Content starts
(** Two wrong guesses, a change of policy, a power cut, and one more. *)
Definition sample_pin : bytes := [49; 50; 51; 52].
Definition pin_state : PersistentState := set_pin_fields (take 16 (mc_tag sample_pin)) 4 false (reset_value sample_config).
Definition pin_store : model_client := with_file FILENAME (mc_fields pin_state) empty_store.
Definition guess_request (hash : bytes) : PinRequest :=
  mkPinRequest GetPinToken (Some 1) (Some [9]) None None (Some hash) None None.
Definition wrong_guess : PinRequest := guess_request (zeros 16).
Definition right_guess : PinRequest := guess_request (take 16 (mc_tag sample_pin)).
Definition after {A} (c : a_step A) (a : Authenticator model_client) : Authenticator model_client :=
  match try_handle_ctap2 sample_config c a with Some (_, a) => a | None => a end.
Definition guessed1 := after (client_pin sample_config wrong_guess) (new_authenticator pin_store).
Definition guessed2 := after (client_pin sample_config wrong_guess) guessed1.
Definition changed := after (on_persistent toggle_always_uv) guessed2.
Definition restarted := new_authenticator (trussed changed).
Definition guessed3 := after (client_pin sample_config wrong_guess) restarted.

Lemma wrong_guess_step a n k : guessing sample_config (new_authenticator pin_store) n k a →
  (∃ res b, try_handle_ctap2 sample_config (client_pin sample_config wrong_guess) a =
    Some (res, after (client_pin sample_config wrong_guess) a) ∧ guess sample_config wrong_guess a = Some (false, b)) →
  guessing sample_config (new_authenticator pin_store) (S n) (S k) (after (client_pin sample_config wrong_guess) a).
Proof. intros Hg (res & b & E & Eg). by eapply guessing_wrong. Qed.

Lemma pin_guesses_bounded_witness :
  guessing sample_config (new_authenticator pin_store) 3 1 guessed3 ∧ (3%nat = 0%nat ∨ 0 + Z.of_nat 3 ≤ RESET_RETRIES).
Proof.
  assert (guessing sample_config (new_authenticator pin_store) 3 1 guessed3) as Hg.
  { apply wrong_guess_step; [|by vm_compute; do 2 eexists].
    apply (guessing_boot sample_config _ 2 2 changed (set_policy 0 [] false true (set_mismatches 2 pin_state))
      (set_policy 0 [] false true (set_mismatches 2 pin_state))); [|by vm_compute..].
    apply (guessing_other sample_config _ 2 2 guessed2 (on_persistent toggle_always_uv) (Ok tt)); [| |by vm_compute].
    - apply wrong_guess_step; [|by vm_compute; do 2 eexists].
      apply wrong_guess_step; [constructor|by vm_compute; do 2 eexists].
    - apply toggle_moves; [apply _|]. intros. by split. }
  split; [exact Hg|].
  destruct (pin_guesses_bounded sample_config pin_store pin_state 3 1 guessed3) as (Hn & _ & _);
    [by vm_compute|by vm_compute|exact Hg|exact Hn].
Defined.

(** ** What is accepted as a PIN

    The decrypted new PIN is taken up to its last byte that is not zero; the result is the
    encoding of enough code points, in few enough bytes. *)

(** Padding with zeros, and what is left without it. *)
Lemma rposition_zeros k : rposition_nonzero (zeros k) = None.
Proof. unfold zeros. induction k as [|k IH]; [done|]. cbn. by rewrite IH. Qed.

Lemma rposition_last l b k : b ≠ 0 → rposition_nonzero (l ++ b :: zeros k) = Some (length l).
Proof.
  intros Hb. induction l as [|c l IH]; cbn; [|by rewrite IH].
  rewrite rposition_zeros. by destruct (Z.eqb_spec b 0).
Qed.

Lemma rposition_None l : rposition_nonzero l = None → l = zeros (length l).
Proof.
  induction l as [|b l IH]; [done|]. cbn. destruct (rposition_nonzero l); [done|].
  destruct (Z.eqb_spec b 0) as [->|]; [|done]. intros _. unfold zeros in *. cbn. by rewrite <- IH.
Qed.

Lemma rposition_Some l n : rposition_nonzero l = Some n →
  ∃ l1 b k, l = l1 ++ b :: zeros k ∧ b ≠ 0 ∧ length l1 = n.
Proof.
  revert n. induction l as [|b l IH]; intros n; [done|]. cbn. destruct (rposition_nonzero l) as [m|] eqn:E.
  - intros [= <-]. destruct (IH m eq_refl) as (l1 & b1 & k & -> & Hb & Hl). exists (b :: l1), b1, k. cbn. by rewrite Hl.
  - destruct (Z.eqb_spec b 0); [done|]. intros [= <-]. exists [], b, (length l). split_and!; [|done|done].
    cbn. f_equal. by apply rposition_None.
Qed.

(** [pin] is [padded] without the zeros at its end. *)
Definition stripped (padded pin : bytes) : Prop := (∃ k, padded = pin ++ zeros k) ∧ last pin ≠ Some 0.

Lemma stripped_iff padded pin : stripped padded pin ↔ pin = take (stripped_length padded) padded.
Proof.
  unfold stripped_length. split.
  - intros [[k ->] Hl]. destruct pin as [|b pin' _] using rev_ind; [by cbn; rewrite rposition_zeros|].
    rewrite last_snoc in Hl. rewrite <- app_assoc. cbn. rewrite rposition_last by congruence.
    by rewrite (cons_middle b pin' (zeros k)), app_assoc, take_app_length' by (rewrite length_app; cbn; lia).
  - intros ->. destruct (rposition_nonzero padded) as [n|] eqn:E.
    + apply rposition_Some in E as (l1 & b & k & -> & Hb & <-). rewrite (cons_middle b l1 (zeros k)), app_assoc, take_app_length' by (rewrite length_app; cbn; lia).
      split; [by exists k|]. rewrite last_snoc. congruence.
    + apply rposition_None in E. split; [|done]. exists (length padded). by rewrite take_0.
Qed.

Lemma stripped_length_le l : (stripped_length l ≤ length l)%nat.
Proof.
  unfold stripped_length. destruct (rposition_nonzero l) as [n|] eqn:E; [|lia].
  apply rposition_Some in E as (l1 & b & k & -> & _ & <-). rewrite length_app. cbn. lia.
Qed.

(** The PINs a state accepts, padded. *)
Definition acceptable `{FidoCrates} (p : PersistentState) (padded pin : bytes) : Prop :=
  stripped padded pin ∧ (length pin ≤ MAX_PIN_LENGTH)%nat ∧
  ∃ s, Forall scalar_value s ∧ pin = to_utf8 s ∧ min_pin_length p ≤ Z.of_nat (length s).
(* ===== verification/StorageFailure.v ===== *)
(** * A failed write

    The memory of a running authenticator is what the store holds, until a write fails;
    then it refuses every command, and holds no authorisation. *)

From stdpp Require Import base tactics numbers list option strings gmap.
From S2P Require Import Prelude Interfaces ModelBackend FidoClient PinToken FidoState ResidentReplacement Utf8 ClientPin ModelFido FidoStateTheorems CounterTheorems ClientPinSafety PinAttempts.

Section failure.
Context {T : Type} `{FidoCrates, !FidoCratesView, Sha256, FidoClientView T, PersistentCborView, ReplacementCborView}.
Context (config : Config).
Implicit Types a : Authenticator T.

(** Any change of the stored state. *)
Definition any_state (p q : PersistentState) : Prop := True.
#[export] Instance any_state_preorder : PreOrder any_state.
Proof. by split. Qed.
Abbreviation settled c := (preserves (settles any_state) c).

Hint Resolve preserves_kept_moves on_persistent_moves preserves_moves_settles set_runtime_settles : preserves.

Lemma kept_settled {A} (c : a_step A) : preserves kept c → settled c.
Proof. intros. by apply preserves_moves_settles, preserves_kept_moves. Qed.
Lemma on_persistent_settled {A} (c : s_step A) : preserves (evolves any_state) c → settled (on_persistent c).
Proof. intros. by apply preserves_moves_settles, on_persistent_moves. Qed.

Lemma decrement_settled : settled decrement_retries.
Proof.
  unfold decrement_retries. apply preserves_bind; [apply _|apply on_persistent_settled|intros; by apply set_runtime_settles, _].
  by apply retries_evolve.
Qed.
Lemma reset_retries_settled : settled reset_retries.
Proof.
  unfold reset_retries. apply preserves_bind; [apply _|apply on_persistent_settled|intros; by apply set_runtime_settles, _].
  by apply retries_evolve.
Qed.
Lemma set_pin_hash_settled hash n : settled (on_persistent (set_pin_hash hash n)).
Proof. apply on_persistent_settled. by apply set_pin_hash_evolves. Qed.
Lemma set_force_settled v : settled (on_persistent (set_force_pin_change v)).
Proof. by apply preserves_moves_settles, set_force_moves. Qed.

(** The protocol work in them. *)
Hint Extern 3 (settled (on_pin _)) => apply kept_settled, on_pin_kept; eauto with preserves : preserves.
Hint Resolve decrement_settled reset_retries_settled set_pin_hash_settled set_force_settled kept_settled
  escalate_kept grant_token_kept change_pin_request_kept get_pin_token_request_kept get_pin_uv_auth_token_request_kept
  stored_kept selected_protocol_kept check_length_kept pin_digest_kept invalidate_tokens_kept on_trussed_kept : preserves.

Lemma check_pin_settled v s e : settled (check_pin v s e).
Proof. unfold check_pin. preserve. Qed.
Lemma hash_store_settled pin : settled (hash_store_pin pin).
Proof. unfold hash_store_pin. preserve. Qed.
Hint Resolve check_pin_settled hash_store_settled : preserves.

Lemma client_pin_settled r : settled (client_pin config r).
Proof.
  unfold client_pin, set_pin, change_pin, change_pin_store, get_pin_token, get_pin_uv_auth_token. preserve.
Qed.

(** ** [authenticatorReset] *)

Lemma restart_settled : preserves (evolves any_state) (assign (λ _, set_initialised (reset_value config));; save : s_step (T := T) unit).
Proof.
  intros s r s' E _ _. assert (saved (set_initialised (reset_value config), snd s) r s') as HS.
  { eapply (wp_run _ _ _ _ _ E). apply wp_bind, wp_modify, save_wp. }
  destruct r as [[]|e]; cbn in HS.
  - destruct HS as (Ep & _ & Hd). rewrite Ep. split_and!; [done|unfold coherent; by rewrite Ep|].
    intros q _. eexists. by split.
  - destruct HS as (-> & Ep & Hd). rewrite Ep. split_and!; [done|unfold coherent; by rewrite Ep|].
    intros q Hq. destruct Hd as [Hd|[_ Hd]]; rewrite Hd; eexists; by split.
Qed.

Lemma persistent_reset_settled : preserves (evolves any_state) (persistent_reset config : s_step (T := T) unit).
Proof.
  unfold persistent_reset. apply preserves_bind; [apply _|apply preserves_return_if_failed, _|intros _].
  apply preserves_bind; [apply _| |intros _; apply restart_settled].
  apply preserves_latching. pose proof (delete_key_or_kept (T := T)). preserve.
Qed.

Lemma or_latch_settled c : settled c → settled (or_latch c).
Proof.
  intros Hc a r a' E. unfold or_latch in E. destruct (c a) as [[[[]|e] a1]|] eqn:Ec; [| |done].
  - injection E as <- <-. by eapply Hc.
  - injection E as <- <-. exact (evolves_latch _ _ _ (Hc _ _ _ Ec)).
Qed.

Lemma cleanup_kept : preserves (S := T) state_kept reset_cleanup.
Proof. unfold reset_cleanup, remove_if_there. preserve. Qed.

Lemma reset_settled : settled (reset config).
Proof.
  assert (settled (on_trussed reset_cleanup)) by (apply kept_settled, on_trussed_kept, cleanup_kept).
  assert (settled (on_trussed large_blobs_reset)).
  { apply kept_settled, on_trussed_kept. unfold large_blobs_reset. preserve. }
  assert (settled (on_persistent (persistent_reset config))) by apply on_persistent_settled, persistent_reset_settled.
  assert (settled (on_runtime runtime_reset)).
  { apply preserves_zoom with (R' := on_second state_kept); [|apply runtime_reset_kept].
    intros a s K. by apply evolves_kept. }
  pose proof consent_kept. pose proof or_latch_settled.
  unfold reset, user_present, user_present_strong. preserve.
Qed.

(** ** Commands

    The PIN commands, the policy and reset commands, the signature counter and the keys of
    credentials, requests and protocol work that leave the stored state alone, and their
    sequences. *)
Inductive command : ∀ {A}, a_step A → Prop :=
  | command_ret {A} (x : A) : command (mret x)
  | command_throw {A} e : command (throw e : a_step A)
  | command_bind {A A'} (c : a_step A) (k : A → a_step A') : command c → (∀ x, command (k x)) → command (c ≫= k)
  | command_client_pin r : command (client_pin config r)
  | command_config r : command (config_command config r)
  | command_reset : command (reset config)
  | command_latch : command latch_failure
  | command_counter : command (on_persistent signature_counter)
  | command_encryption_key : command (on_persistent key_encryption_key)
  | command_wrapping_key : command (on_persistent key_wrapping_key)
  | command_protocol {A} (c : a_step A) : preserves kept c → command c.

Lemma command_settled {A} (c : a_step A) : command c → settled c.
Proof.
  induction 1 as [A x|A e|A A' c k _ IHc _ IHk|r|r| | | | | |A c Hc].
  - apply preserves_ret, _.
  - apply preserves_throw, _.
  - by apply preserves_bind; [apply _|..].
  - apply client_pin_settled.
  - by apply preserves_moves_settles, config_command_moves.
  - apply reset_settled.
  - apply preserves_modify. intros a. apply (evolves_latch any_state (stored_part a) (stored_part a)). reflexivity.
  - apply on_persistent_settled. by apply signature_counter_evolves.
  - apply on_persistent_settled. by apply key_encryption_key_evolves.
  - apply on_persistent_settled. by apply key_wrapping_key_evolves.
  - by apply kept_settled.
Qed.

(** ** The latch *)

(** No token, and no continuation of an earlier command. *)
Definition unauthorised a : Prop :=
  pin_protocol (runtime a) = None ∧ cached_credentials (runtime a) = [] ∧ active_get_assertion (runtime a) = None ∧
  cached_rp (runtime a) = None ∧ cached_rk (runtime a) = None.

Definition trusted a : Prop :=
  coherent (stored_part a) ∧
  (persistence_failed (persistent a) = true ∨ initialised (persistent a) = false → unauthorised a).

Lemma load_trusted a r a' : trusted a → on_persistent (load_if_not_initialised config) a = Some (r, a') →
  trusted a' ∧ (r = Ok tt → initialised (persistent a') = true ∧ persistence_failed (persistent a') = false).
Proof.
  intros [Hc Hu] E. apply zoom_run in E as ([p t] & E & ->).
  destruct (load_settles config _ _ _ Hc E) as (Hc' & Hok & Hi & _). cbn in *. split; [split; [done|]|done].
  cbn. intros Hbad. apply Hu. destruct r as [[]|e]; [destruct Hok as [E1 E2]; [done|]; destruct Hbad; congruence|].
  specialize (Hi ltac:(done)). destruct (initialised (persistent a)) eqn:Hia; [|by right].
  destruct (load_initialised config (persistent a, trussed a) _ _ Hia E) as [[= -> ->] _]. destruct Hbad; [by left|congruence].
Qed.

Lemma handle_trusted {A} (c : a_step A) a r a' : command c → trusted a → try_handle_ctap2 config c a = Some (r, a') →
  trusted a'.
Proof.
  intros Hc Ha E. unfold try_handle_ctap2, try_get_ctap2_response, mbind, step_bind in E.
  destruct (on_persistent (load_if_not_initialised config) a) as [[[[]|e] a0]|] eqn:E0; [| |done];
    destruct (load_trusted _ _ _ Ha E0) as [Ha0 _]; [|by injection E as <- <-].
  destruct (on_persistent (load_if_not_initialised config) a0) as [[[[]|e] a1]|] eqn:E1; [| |done];
    destruct (load_trusted _ _ _ Ha0 E1) as [Ha1 Hok]; [|by injection E as <- <-].
  destruct (Hok eq_refl) as [Hi Hf]. clear Hok.
  assert (∀ a2, kept a1 a2 → trusted a2 ∧ initialised (persistent a2) = true) as Hkept.
  { intros a2 (Ep & _ & K). split; [|by rewrite Ep]. split; [|rewrite Ep, Hi, Hf; by intros [|]].
    destruct Ha1 as [Hco _]. intros _ _. cbn. rewrite (durable_kept _ _ K), Ep. by apply Hco. }
  destruct (on_runtime observe_pin_tokens a1) as [[[[]|e] a2]|] eqn:E2; [| |done].
  all: assert (kept a1 a2) as K2 by (eapply on_runtime_kept; [apply observe_runtime_kept|exact E2]).
  2:{ injection E as <- <-. by apply Hkept. }
  destruct (on_trussed recover_resident_replacement a2) as [[[[]|e] a3]|] eqn:E3; [| |done].
  all: assert (kept a1 a3) as K3 by (etrans; [exact K2|]; eapply on_trussed_kept; [apply recover_kept|exact E3]).
  2:{ injection E as <- <-. by apply Hkept. }
  destruct (Hkept _ K3) as [[Hco _] Hi3]. unfold discarding in E. destruct (c a3) as [[x a4]|] eqn:E4; [|done].
  injection E as <- <-. destruct (command_settled c Hc _ _ _ E4 Hi3 Hco) as (Hi4 & Hco4 & _). cbn in Hi4.
  destruct (persistence_failed (persistent a4)) eqn:Ef; split; try done.
  intros [?|?]; congruence.
Qed.

(** A run of commands and power cuts. *)
Inductive commanded a : Authenticator T → Prop :=
  | commanded_start : commanded a a
  | commanded_command {A} a1 (c : a_step A) r a2 : commanded a a1 → command c →
      try_handle_ctap2 config c a1 = Some (r, a2) → commanded a a2
  | commanded_boot a1 t' : commanded a a1 → commanded a (new_authenticator t').
End failure.

(** C13: a failed write locks the authenticator.  Over any run from a start, of the PIN,
    policy and reset commands, the signature counter, the keys of credentials, protocol
    work, and their sequences, and of power cuts: as long as no write has failed, the state
    in memory is the stored state; once one has, no token and no continuation of a command
    is left, and from then until the next start every command is refused before it makes a
    request, and changes nothing. *)
Theorem storage_failure_locks {T : Type}
    `{FidoCrates, !FidoCratesView, Sha256, FidoClientView T, PersistentCborView, ReplacementCborView} config t
    (a : Authenticator T) :
  commanded config (new_authenticator t) a →
  (initialised (persistent a) = true → persistence_failed (persistent a) = false →
     durable (trussed a) = Some (skip_fields (persistent a))) ∧
  (persistence_failed (persistent a) = true → unauthorised a ∧
     ∀ A (c : a_step A), try_handle_ctap2 config c a = Some (Err Other, a)).
Proof.
  intros Hrun. assert (trusted a) as [Hc Hu].
  { induction Hrun as [|A a1 c r a2 _ IH Hc E|a1 t' _ IH]; [by split| |by split]. by eapply handle_trusted. }
  split; [by apply Hc|]. intros Hf. split; [by apply Hu; left|]. intros A c.
  unfold try_handle_ctap2, load_if_not_initialised, return_if_failed, field, mbind, step_bind, on_persistent, zoom.
  cbn. rewrite Hf. cbn. by destruct a.
Qed.

(** A policy whose relying parties do not fit in the store. *)
Definition unstorable : ConfigRequest :=
  mkConfigRequest SetMinPINLength 3 (Some (mkConfigParams (Some 6) (Some [[97]]) None (Some []))) None None.
Definition locked_state : Authenticator model_client := after (config_command sample_config unstorable) (new_authenticator marked_store).

Lemma storage_failure_locks_witness :
  persistence_failed (persistent locked_state) = true ∧
  try_handle_ctap2 sample_config (client_pin sample_config right_guess) locked_state = Some (Err Other, locked_state).
Proof.
  assert (persistence_failed (persistent locked_state) = true) as Hf by by vm_compute.
  assert (commanded sample_config (new_authenticator marked_store) locked_state) as Hrun.
  { apply (commanded_command sample_config _ _ _ (Err KeyStoreFull) _ (commanded_start _ _)
      (command_config sample_config unstorable)). by vm_compute. }
  split; [exact Hf|].
  destruct (storage_failure_locks sample_config marked_store locked_state Hrun) as [_ Hlock].
  destruct (Hlock Hf) as [_ Hrefused]. apply Hrefused.
Defined.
Content ends
Start at the first line of the entries and stop at the line with "assert (guessing sample_config". Retype each of those lines exactly, both ends included.

OUTPUT BELOW:
(** Two wrong guesses, a change of policy, a power cut, and one more. *)
Definition sample_pin : bytes := [49; 50; 51; 52].
Definition pin_state : PersistentState := set_pin_fields (take 16 (mc_tag sample_pin)) 4 false (reset_value sample_config).
Definition pin_store : model_client := with_file FILENAME (mc_fields pin_state) empty_store.
Definition guess_request (hash : bytes) : PinRequest :=
  mkPinRequest GetPinToken (Some 1) (Some [9]) None None (Some hash) None None.
Definition wrong_guess : PinRequest := guess_request (zeros 16).
Definition right_guess : PinRequest := guess_request (take 16 (mc_tag sample_pin)).
Definition after {A} (c : a_step A) (a : Authenticator model_client) : Authenticator model_client :=
  match try_handle_ctap2 sample_config c a with Some (_, a) => a | None => a end.
Definition guessed1 := after (client_pin sample_config wrong_guess) (new_authenticator pin_store).
Definition guessed2 := after (client_pin sample_config wrong_guess) guessed1.
Definition changed := after (on_persistent toggle_always_uv) guessed2.
Definition restarted := new_authenticator (trussed changed).
Definition guessed3 := after (client_pin sample_config wrong_guess) restarted.

Lemma wrong_guess_step a n k : guessing sample_config (new_authenticator pin_store) n k a →
  (∃ res b, try_handle_ctap2 sample_config (client_pin sample_config wrong_guess) a =
    Some (res, after (client_pin sample_config wrong_guess) a) ∧ guess sample_config wrong_guess a = Some (false, b)) →
  guessing sample_config (new_authenticator pin_store) (S n) (S k) (after (client_pin sample_config wrong_guess) a).
Proof. intros Hg (res & b & E & Eg). by eapply guessing_wrong. Qed.

Lemma pin_guesses_bounded_witness :
  guessing sample_config (new_authenticator pin_store) 3 1 guessed3 ∧ (3%nat = 0%nat ∨ 0 + Z.of_nat 3 ≤ RESET_RETRIES).
Proof.
  assert (guessing sample_config (new_authenticator pin_store) 3 1 guessed3) as Hg.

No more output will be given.